During the trip I spent countless hours in the water, up to more than 7 or 8h a day sometimes, to find hammerheads. They were staying very deep and were in low numbers compared to other years. Even diving down to 40m I couldn’t find animals to tag, or they were totally out of reach in 50 or 60m of water and far away in the blue or the ones I could find were too small to tag as we were focused on placing the transmitters on adults.
Like in a classic movie, I had to wait the last minute of the last day to successfully tag an hammerhead!

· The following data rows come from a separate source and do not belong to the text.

(** The answers, after ["y"] where a configuration is to be replaced. *)
Definition setup_input (already : bool) (bad : list bytes) : list in_event :=
  (if already then typed (str "y") else []) ++ mjoin (typed <$> bad) ++ typed username ++
  typed_pair (private_password, private_password) ++ typed_pair (public_password, public_password).

(** The disk afterwards. *)
Definition setup_disk (disk : gmap bytes disk_file) : gmap bytes disk_file :=
  <[identity_path config := mk_disk_file (Some (keystore_bytes (ce_prefers_aes env) config identity private_password (ce_nonce env))) None]>
  (<[config_path config := mk_disk_file (Some (print_config config)) None]> disk).

Lemma setup_config_ok : config_ok (ce_home env) config.
Proof.
  split; cbn.
  - done.
  - destruct (empty (server_host args)) eqn:E; [split; [done|by apply not_in_check]|]. by apply empty_false in E.
  - destruct (empty (server_host args)); cbn; [done|]. destruct (Z.eqb_spec (server_port args) 0); [done|]. lia.
  - split; [by apply not_elem_of_nil|]. done.
  - apply Henv.
Qed.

James and I were about to get back on the boat scheduled to leave soon from Roca Partida back to San José del Cabo. I did a last dive to 20m and I could spot a group of 25 hammerheads swimming in the distance in 30m of water. I swam back to the surface keeping my eyes on the sharks. When I reached the surface I couldn’t see them clearly, from time to time I could see one of them « flashing », a typical behavior of hammerheads consisting in rotate their bodies while swimming, their bellies being light grey they refelct the light and show their presence. After following the elusive group for almost 15min being stressed to loose them as we could only see a « flash » from time to time, I decided to take a chance, that would be the last dive of the expedition.
Problem was that I had to swim a lot to follow them, the sea was very rough, there was current and wind, that to say these are far to be the best conditions to prepare for a long freedive. I took a last breath and dove down. The visibility was very good, more than 30m so I started to slowly glide towards the group of sharks, they were moving a lot, forward but also in circle. I had to try to predict what they would do to intercept the group and target one individual, be less than 2m from it before I could pull the trigger to release the shaft that would place the tag at the base of its dorsal fin.

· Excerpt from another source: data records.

(* ===== verification/Handshake.v ===== *)
(** Getting introduced and agreeing keys, [client/src/rendezvous.cpp].

    [Peer] is one client: its control connection, its record of known peers and the
    readings of its clock still to come. The results of the successive [wait_readable]
    calls are an argument of the loop that makes them. *)

From S2P Require Import Prelude Endian Socket Frame Protocol Paths Messages Channel Text KnownPeers.
From S2P Require Import Config Crypto Identity.

Definition kKeepAliveIntervalMs : Z := 25000.

Definition kInfoDataKeySenderToReceiver : bytes := str "drop-zone/v1 data sender->receiver".
Definition kInfoDataKeyReceiverToSender : bytes := str "drop-zone/v1 data receiver->sender".
Definition kInfoNoncePrefixSenderToReceiver : bytes := str "drop-zone/v1 nonce sender->receiver".
Definition kInfoNoncePrefixReceiverToSender : bytes := str "drop-zone/v1 nonce receiver->sender".
Definition kInfoTransportHandshake : bytes := str "drop-zone/v1 transport handshake".
Definition kMacContextSenderProof : bytes := str "drop-zone/v1 sender proof".
Definition kMacContextReceiverProof : bytes := str "drop-zone/v1 receiver proof".
Definition kMacContextGroupSenderProof : bytes := str "drop-zone/v1 group sender proof".
Definition kMacContextGroupReceiverProof : bytes := str "drop-zone/v1 group receiver proof".
Definition kSignContextTranscript : bytes := str "drop-zone/v1 transcript signature".

(** * What the proofs cover *)

Definition append_field (out data : bytes) : bytes := out ++ store_u32 (u32 (len data)) ++ data.

Definition sender_proof_input (sender_username receiver_username sender_session_key sender_identity_key
    group_name : bytes) : bytes :=
  let input := if len group_name =? 0 then append_field [] kMacContextSenderProof
               else append_field (append_field [] kMacContextGroupSenderProof) group_name in
  let input := append_field input sender_username in
  let input := append_field input receiver_username in
  let input := append_field input sender_session_key in
  append_field input sender_identity_key.

Definition receiver_proof_input (sender_username receiver_username sender_session_key sender_identity_key
    receiver_session_key receiver_identity_key group_name : bytes) : bytes :=
  let input := if len group_name =? 0 then append_field [] kMacContextReceiverProof
               else append_field (append_field [] kMacContextGroupReceiverProof) group_name in
  let input := append_field input sender_username in
  let input := append_field input receiver_username in
  let input := append_field input sender_session_key in
  let input := append_field input sender_identity_key in
  let input := append_field input receiver_session_key in
  append_field input receiver_identity_key.

Definition transcript_input (sender_username receiver_username sender_session_key sender_identity_key
    receiver_session_key receiver_identity_key sender_proof receiver_proof : bytes) : bytes :=
  let input := append_field [] kSignContextTranscript in
  let input := append_field input sender_username in
  let input := append_field input receiver_username in
  let input := append_field input sender_session_key in
  let input := append_field input sender_identity_key in
  let input := append_field input receiver_session_key in
  let input := append_field input receiver_identity_key in
  let input := append_field input sender_proof in
  append_field input receiver_proof.

Section Keys.
Context `{Openssl}.

Definition transcript_hash (su ru ssk sik rsk rik sp rp : bytes) : bytes :=
  sha256 (transcript_input su ru ssk sik rsk rik sp rp).

Definition derive_session_keys (prefers_aes : bool) (shared transcript : bytes) (is_sender : bool) : SessionKeys :=
  let sender_to_receiver := hkdf_sha256 shared transcript kInfoDataKeySenderToReceiver kAeadKeySize in
  let receiver_to_sender := hkdf_sha256 shared transcript kInfoDataKeyReceiverToSender kAeadKeySize in
  let sender_prefix := hkdf_sha256 shared transcript kInfoNoncePrefixSenderToReceiver 4 in
  let receiver_prefix := hkdf_sha256 shared transcript kInfoNoncePrefixReceiverToSender 4 in
  let offer := hkdf_sha256 shared transcript kInfoOfferKey kAeadKeySize in
  let handshake := hkdf_sha256 shared transcript kInfoTransportHandshake kAeadKeySize in
  if is_sender then
    mk_SessionKeys sender_to_receiver receiver_to_sender sender_prefix receiver_prefix offer handshake
      (preferred_aead prefers_aes)
  else
    mk_SessionKeys receiver_to_sender sender_to_receiver receiver_prefix sender_prefix offer handshake
      (preferred_aead prefers_aes).
End Keys.

(** * The control connection *)

Record LocalSockets := mk_LocalSockets {
  ls_port : Z;
  ls_local_candidates : list Endpoint;
  ls_reflexive_udp : Endpoint;
  ls_reflexive_known : bool;
}.

(** [catch (const Error&)]. *)
Definition mcatch {S A} (m handler : M S A) : M S A := fun s =>
  match m s with
  | (Err e, s') => if is_dz_error e then handler s' else (Err e, s')
  | ok => ok
  end.

Definition say_hello (role : ClientRole) (username : bytes) (identity : Identity) (session_key : bytes)
    (sockets : LocalSockets) : M ksock ServerHello :=
  let hello := mk_ClientHello role username (ed_public_key (id_keys identity)) session_key
    (ls_port sockets) (ls_port sockets)
    (ls_local_candidates sockets ++ if ls_reflexive_known sockets then [ls_reflexive_udp sockets] else []) in
  do* write_frame ClientHelloT (ClientHello_encode hello) 0 in
  let* frame := read_expected ServerHelloT in
  let* reply := mlift (ServerHello_decode (payload frame)) in
  if negb (sh_claim_accepted reply) then
    fail_user (if len (sh_message reply) =? 0 then str "the server refused this username" else sh_message reply)
  else mret reply.

Definition keep_alive : M ksock unit := write_frame KeepAliveT [] 0.

Definition say_goodbye : M ksock unit := mcatch (write_frame ByeT [] 0) (mret tt).

Definition no_groups {A} : M ksock A := fail_user (str "this rendezvous server does not support groups").

Definition query_group (name : bytes) : M ksock GroupStatus :=
  mcatch
    (do* write_frame GroupQueryT (GroupQuery_encode (mk_GroupQuery name)) 0 in
     let* frame := read_expected GroupStatusT in
     mlift (GroupStatus_decode (payload frame)))
    no_groups.

Definition join_group `{Openssl} (name password_key : bytes) : M ksock GroupResult :=
  let join := mk_GroupJoin name (derive_group_verifier password_key name) in
  mcatch
    (do* write_frame GroupJoinT (GroupJoin_encode join) 0 in
     let* frame := read_expected GroupResultT in
     mlift (GroupResult_decode (payload frame)))
    no_groups.

Definition request_group_roster (name : bytes) : M ksock GroupRoster :=
  mcatch
    (do* write_frame GroupSendRequestT (GroupSendRequest_encode (mk_GroupSendRequest name)) 0 in
     let* frame := read_expected GroupRosterT in
     mlift (GroupRoster_decode (payload frame)))
    no_groups.

(** * Introductions *)

Record Introduction := mk_Introduction {
  in_peer_username : bytes;
  in_peer_identity_key : bytes;
  in_peer_candidates : list Endpoint;
  in_pairing_id : Z;
  in_transport_hint : TransportKind;
  in_keys : SessionKeys;
}.

Record Peer := mk_Peer {
  control : ksock;
  known : KnownPeers;
  millis : list Z;
}.

Definition on_stream {A} (m : M ksock A) : M Peer A :=
  mzoom control (fun k p => mk_Peer k (known p) (millis p)) m.
Definition on_known {A} (m : M KnownPeers A) : M Peer A :=
  mzoom known (fun k p => mk_Peer (control p) k (millis p)) m.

In these moments if you try to calculate, plan or think, it doesn’t work. You have to let go and trust your instinct and experience to be successful. I let go and intercepted the group, 3 sharks moved away to check me out a bit closer, I turned my head in the opposite direction not looking at them anymore to make them more confident and even more curious….it worked and one of them was now 3m under me….I angled a bit my free fall and took the shot. The shaft went in and the shark left with the PAT satellite tag firmly in place.
On my way up I was escorted by 3 large yellowfin tunas and several silky sharks, when I reached the surface where James was keeping an eye on me I checked my dive computer: 1min56sec had passed and I saw I was at 39m when I placed the tag, the shark being deeper than 40m.
1min56 doesn’t sound like a lot but without a proper breath up, a indirect descent taking probably 60 or 70m to reach the group of sharks, the lack of reference in the blue, no bottom in sight as well as being in a place where you can bump in any large predator and where you don’t feel at all on top of the food chain, it’s a serious dive.
One tag placed during the expedition doesn’t sound like much but it is the first satellite transmitter ever placed on a scalloped hammerhead in that part of the Pacific Ocean.
We now have to wait 6 months before it detached from the animal, floats back to the surface and uploads datas to the satellite, hoping it’ll help us to know more about that animal and increase its protection.
Many thanks to Quino El Guardian for their support providing us a great vessel to do make these citizen science trips possible. All participants could participate to the scientist’s field work and help them taking part in the shark census, the deployment of bottom cameras, the use of plankton nets as well as taking pictures of the giant mantas for the photo ID database. In the evening we were doing presentations about the area, the conservation issues and the biology of the animals we were diving with.